The Malta-born singer used his considerable physicality to display an awesome, terrible violence in the scene where his character learns Lucia has married another, clearing rows of chairs in one scary *thwap* of the arm -but he also displayed incredible vulnerability and despair in his final, famous death scene. Calleja has a Valentino-like range of emotional expressions that are perfectly suited to stage work; he plays joy, grief, anger, rage, and anguish large, entering one scene with a scary scowl, another with bright eyes and a broad smile. It looked silly close-up, and it wasn’t at all suited to film, but it fit the demands of the stage beautifully. And really, it was his voice that kept my attention, for it is, quite simply, astonishing. I’ve not heard that quality of tone since I sat in the Met and watched Luciano Pavarotti perform many years ago. Calleja certainly stands on his own as an opera star on the rise, but with a voice like that, comparisons to the Pav are inevitable -and right.

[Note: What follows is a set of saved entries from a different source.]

(* ===== verification/ContractFacts.v ===== *)
(** * What contract validation decides

    For a schema whose keywords have the right shapes ([schema_wf], which
    evaluates to [true] on the contract files of the repository), validation
    never raises anything but the list of violations, and raises nothing
    exactly when the value conforms to the schema. *)
From S2P Require Import Prelude PyFloat PyValue Contract.
Import ContractValidator.
Local Open Scope Z_scope.

(** ** Keywords of a schema *)
Definition kw (k : string) (s : pyval) : pyval :=
  match s with VDict d => dget k VNone d | _ => VNone end.
Definition items_of (v : pyval) : list pyval := match v with VList l => l | _ => [] end.
Definition fields_of (v : pyval) : dict pyval := match v with VDict d => d | _ => [] end.

Definition is_str (v : pyval) : bool := match v with VStr _ => true | _ => false end.
Definition is_none (v : pyval) : bool := match v with VNone => true | _ => false end.
Definition strs_or_none (v : pyval) : bool :=
  match v with VNone => true | VList l => forallb is_str l | _ => false end.
Definition bound_ok (v : pyval) : bool :=
  is_none v || bool_decide (is_Some (Py.num v)).

Definition bound_keywords : list string :=
  ["minItems"; "maxItems"; "minLength"; "maxLength"; "minimum"; "maximum"].

(** Keywords that do not hold schemas. *)
Definition keywords_wf (s : pyval) : bool :=
  (is_str (kw "type" s) || strs_or_none (kw "type" s)) &&
  match kw "enum" s with VNone | VList _ => true | _ => false end &&
  match kw "required" s with VNone => true | v => strs_or_none v end &&
  forallb (λ k, bound_ok (kw k s)) bound_keywords.

(** The key is absent or not [null], so that [get] with a default answers the
    default or a value of the right shape. *)
Definition absent_or (p : pyval → bool) (k : string) (s : pyval) : bool :=
  match s with
  | VDict d => match dlookup k d with None => true | Some v => p v end
  | _ => false
  end.

Fixpoint schema_wf (s : pyval) : bool :=
  match s with
  | VDict d =>
      keywords_wf s &&
      absent_or (λ v, match v with VList _ => true | _ => false end) "required" s &&
      (fix go (d : dict pyval) : bool :=
         match d with
         | [] => true
         | (k, v) :: d =>
             (if bool_decide (k = "properties") then
                match v with
                | VDict ps =>
                    (fix all (ps : dict pyval) : bool :=
                       match ps with
                       | [] => true
                       | (_, s') :: ps => schema_wf s' && all ps
                       end) ps
                | _ => false
                end
              else if bool_decide (k = "items") then schema_wf v
              else true) && go d
         end) d
  | _ => false
  end.

(** ** Conformance *)
Definition at_least (n : Z + float) (bound : pyval) : Prop :=
  ∀ y, Py.num bound = Some y → Py.num_compare n y ≠ Some Lt.
Definition at_most (n : Z + float) (bound : pyval) : Prop :=
  ∀ y, Py.num bound = Some y → Py.num_compare n y ≠ Some Gt.
Definition size_of (n : nat) : Z + float := inl (Z.of_nat n).

Definition type_ok (s v : pyval) : Prop :=
  match kw "type" s with
  | VNone => True
  | VStr t => is_type v (VStr t) = true
  | t => ∃ x, x ∈ items_of t ∧ is_type v x = true
  end.
Definition enum_ok (s v : pyval) : Prop :=
  kw "enum" s ≠ VNone → Py.mem v (items_of (kw "enum" s)) = true.

Inductive conforms : pyval → pyval → Prop :=
| conforms_intro s v :
    type_ok s v → enum_ok s v →
    (∀ d f, v = VDict d → VStr f ∈ items_of (kw "required" s) → f ∈ dkeys d) →
    (∀ d k, v = VDict d → kw "additionalProperties" s = VBool false →
       k ∈ dkeys d → k ∈ dkeys (fields_of (kw "properties" s))) →
    (∀ d k s' x, v = VDict d → (k, s') ∈ fields_of (kw "properties" s) →
       dlookup k d = Some x → conforms s' x) →
    (∀ l, v = VList l → at_least (size_of (length l)) (kw "minItems" s) ∧
       at_most (size_of (length l)) (kw "maxItems" s)) →
    (∀ l x, v = VList l → kw "items" s ≠ VNone → x ∈ l → conforms (kw "items" s) x) →
    (∀ t, v = VStr t → at_least (size_of (String.length t)) (kw "minLength" s) ∧
       at_most (size_of (String.length t)) (kw "maxLength" s)) →
    (∀ n, Py.num v = Some n → (∀ b, v ≠ VBool b) →
       at_least n (kw "minimum" s) ∧ at_most n (kw "maximum" s)) →
    conforms s v.

(** ** Checks that decide a proposition *)
Definition decides (c : check) (P : Prop) : Prop :=
  ∃ new, (∀ errors, c errors = Ok (errors ++ new)) ∧ (new = [] ↔ P).

Lemma decides_skip : decides skip True.
Proof. exists []. split; [|done]. intros. by rewrite app_nil_r. Qed.

Lemma decides_report m : decides (report m) False.
Proof. by exists [m]. Qed.

Lemma decides_and_then a b P Q : decides a P → decides b Q → decides (and_then a b) (P ∧ Q).
Proof.
  intros (n1 & H1 & HP) (n2 & H2 & HQ). exists (n1 ++ n2). split.
  - intros errors. unfold and_then. rewrite H1. simpl. by rewrite H2, app_assoc.
  - rewrite <-HP, <-HQ. destruct n1, n2; naive_solver.
Qed.

Lemma decides_iff c P Q : decides c P → (P ↔ Q) → decides c Q.
Proof. intros (n & H & HP) HQ. exists n. split; [done|]. by rewrite HP. Qed.

Lemma decides_ext c c' P : (∀ errors, c errors = c' errors) → decides c P → decides c' P.
Proof. intros E (n & H & HP). exists n. split; [|done]. intros. by rewrite <-E. Qed.

Lemma decides_for_all {A} (f : A → check) (P : A → Prop) l :
  (∀ x, x ∈ l → decides (f x) (P x)) → decides (for_all f l) (∀ x, x ∈ l → P x).
Proof.
  induction l as [|x l IH]; intros H; cbn [for_all].
  - eapply decides_iff; [apply decides_skip|]. set_solver.
  - eapply decides_iff; [apply decides_and_then; [apply H|apply IH; intros; apply H]; set_solver|].
    set_solver.
Qed.

Lemma decides_if (b : bool) (m : list string → string) (P : Prop) :
  (b = true ↔ P) → (∀ e e', m e = m e') → decides (λ errors, Ok (if b then errors else errors ++ [m errors])) P.
Proof.
  intros Hb Hm. exists (if b then [] else [m []]). split.
  - intros errors. destruct b; [by rewrite app_nil_r|]. by rewrite (Hm errors []).
  - rewrite <-Hb. by destruct b.
Qed.

(** ** The keywords one by one *)
Lemma get_kw k dflt d : Py.get k dflt (VDict d) = Ok (dget k dflt d).
Proof. done. Qed.

Lemma check_bound_decides d k exceeds msg P :
  (kw k (VDict d) = VNone → P) →
  (kw k (VDict d) ≠ VNone → ∃ b, exceeds (kw k (VDict d)) = Ok b ∧ (b = false ↔ P)) →
  decides (check_bound (VDict d) k exceeds msg) P.
Proof.
  intros H0 H1. unfold check_bound. rewrite get_kw. cbn [mbind res_bind].
  change (dget k VNone d) with (kw k (VDict d)).
  destruct (decide (kw k (VDict d) = VNone)) as [E|E].
  { rewrite E. exists []. split; [|naive_solver]. intros. by rewrite app_nil_r. }
  destruct (H1 E) as (b & Hb & HP). rewrite Hb. cbn [mbind res_bind].
  exists (if b then [msg (kw k (VDict d))] else []). split.
  - intros errors. destruct (kw k (VDict d)); try done; by destruct b; rewrite ?app_nil_r.
  - rewrite <-HP. by destruct b.
Qed.

Lemma lower_bound_decides d k n msg :
  bound_ok (kw k (VDict d)) = true →
  decides (check_bound (VDict d) k (Py.num_lt n) msg) (at_least n (kw k (VDict d))).
Proof.
  intros Hb. apply check_bound_decides.
  - intros ->. by intros y.
  - unfold bound_ok in Hb. intros Hne. apply orb_true_iff in Hb as [Hb|[y Hy]%bool_decide_eq_true].
    { by destruct (kw k (VDict d)). }
    unfold Py.num_lt. rewrite Hy. eexists. split; [done|]. unfold at_least. rewrite Hy.
    split; [|intros H; specialize (H y eq_refl); by destruct (Py.num_compare n y) as [[]|]].
    intros H y' [= <-]. by destruct (Py.num_compare n y) as [[]|].
Qed.

Lemma upper_bound_decides d k n msg :
  bound_ok (kw k (VDict d)) = true →
  decides (check_bound (VDict d) k (Py.num_gt n) msg) (at_most n (kw k (VDict d))).
Proof.
  intros Hb. apply check_bound_decides.
  - intros ->. by intros y.
  - unfold bound_ok in Hb. intros Hne. apply orb_true_iff in Hb as [Hb|[y Hy]%bool_decide_eq_true].
    { by destruct (kw k (VDict d)). }
    unfold Py.num_gt. rewrite Hy. eexists. split; [done|]. unfold at_most. rewrite Hy.
    split; [|intros H; specialize (H y eq_refl); by destruct (Py.num_compare n y) as [[]|]].
    intros H y' [= <-]. by destruct (Py.num_compare n y) as [[]|].
Qed.

Section checks.
Context (repr : pyval → string) (d : dict pyval).
Local Abbreviation s := (VDict d).
Hypothesis (Hkw : keywords_wf s = true).

Lemma keyword_bound k : k ∈ bound_keywords → bound_ok (kw k s) = true.
Proof using Hkw.
  intros Hk. unfold keywords_wf in Hkw. rewrite !andb_true_iff in Hkw.
  destruct Hkw as [_ H]. rewrite forallb_forall in H. by apply H, list_elem_of_In.
Qed.

Lemma type_error_ok v :
  ∃ r, type_error s v = Ok r ∧ (r = None ↔ type_ok s v).
Proof using Hkw.
  unfold keywords_wf in Hkw. rewrite !andb_true_iff in Hkw. destruct Hkw as [[[Ht _] _] _].
  unfold type_error, type_ok. rewrite get_kw. cbn [mbind res_bind].
  change (dget "type" VNone d) with (kw "type" s). destruct (kw "type" s) as [| | | |t|l|] eqn:E; try done;
    cbn [mbind res_bind Py.iterate existsb items_of].
  - by exists None.
  - eexists. split; [done|]. rewrite orb_false_r. by destruct (is_type v (VStr t)).
  - eexists. split; [done|]. destruct (existsb (is_type v) l) eqn:Ex.
    + split; [|done]. intros _. apply existsb_exists in Ex as (x & Hx & ?).
      exists x. by rewrite list_elem_of_In.
    + split; [done|]. intros (x & Hx & Hv). rewrite list_elem_of_In in Hx.
      rewrite <-not_true_iff_false in Ex. destruct Ex. apply existsb_exists. eauto.
Qed.

Lemma check_enum_decides v path : decides (check_enum repr s v path) (enum_ok s v).
Proof using Hkw.
  unfold keywords_wf in Hkw. rewrite !andb_true_iff in Hkw. destruct Hkw as [[[_ He] _] _].
  apply check_bound_decides; unfold enum_ok.
  - intros ->. done.
  - intros Hne. destruct (kw "enum" s) as [| | | | |l|]; try done. cbn.
    exists (negb (Py.mem v l)). split; [done|]. rewrite negb_false_iff. naive_solver.
Qed.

In the acting sphere however, French baritone Ludovic Tezia stood in direct opposition to Calleja, and, in my humble, non-opera-expert opinion, quietly stole the show. His was a nuanced, layered performance, displaying the kind of brewing rage you might experience before a huge, violent calamity. Tezia perfectly tempered his performance to the demands of filming, and while the audience at the Met may’ve suffered (you can’t see that kind of subtlety from the Family Circle), he was absolutely magnetic, his rich, caramel voice showing a remarkable range of color and feeling, his acting displaying a man at odds with his life’s choices. With a raised eyebrow, a cock of the head, widening eyes, or a slow raise of shoulders, the honoured French singer displayed a remarkably menacing subtlety that left a deeply disturbing, if sad impression of a man who, to quote Tezia (again chatting with Flemming backstage), was forced to bear too much weight on his clearly-incapable shoulders.I didn’t perceive him as an out-and-out villain, but as a deeply layered, conflicted man whose complex personality was perfectly reflected in Zimmerman’s grey-hued world.

I’m tempted to attend the re-broadcast of Lucia di Lammermoor (April 6th in the US; April 2nd in Canada), to enjoy these fine performances, and perhaps re-think my dislike of Sweete’s work. I totally loved her filmed version of the Timothy Findley play Elizabeth Rex, and I wonder if the distractions -people fumbling with candies, a man talking loudly on his cell phone, my own probably-too-close seat -added to my intense reaction to her avant-garde approach to cinematography. I also want to hear those beautiful opera voices again, and more closely observe the creepy Lucia/Enrico interactions. Mind you, I’ll be sure to take a Gravol before the Scottish tale unfolds. Maybe even two.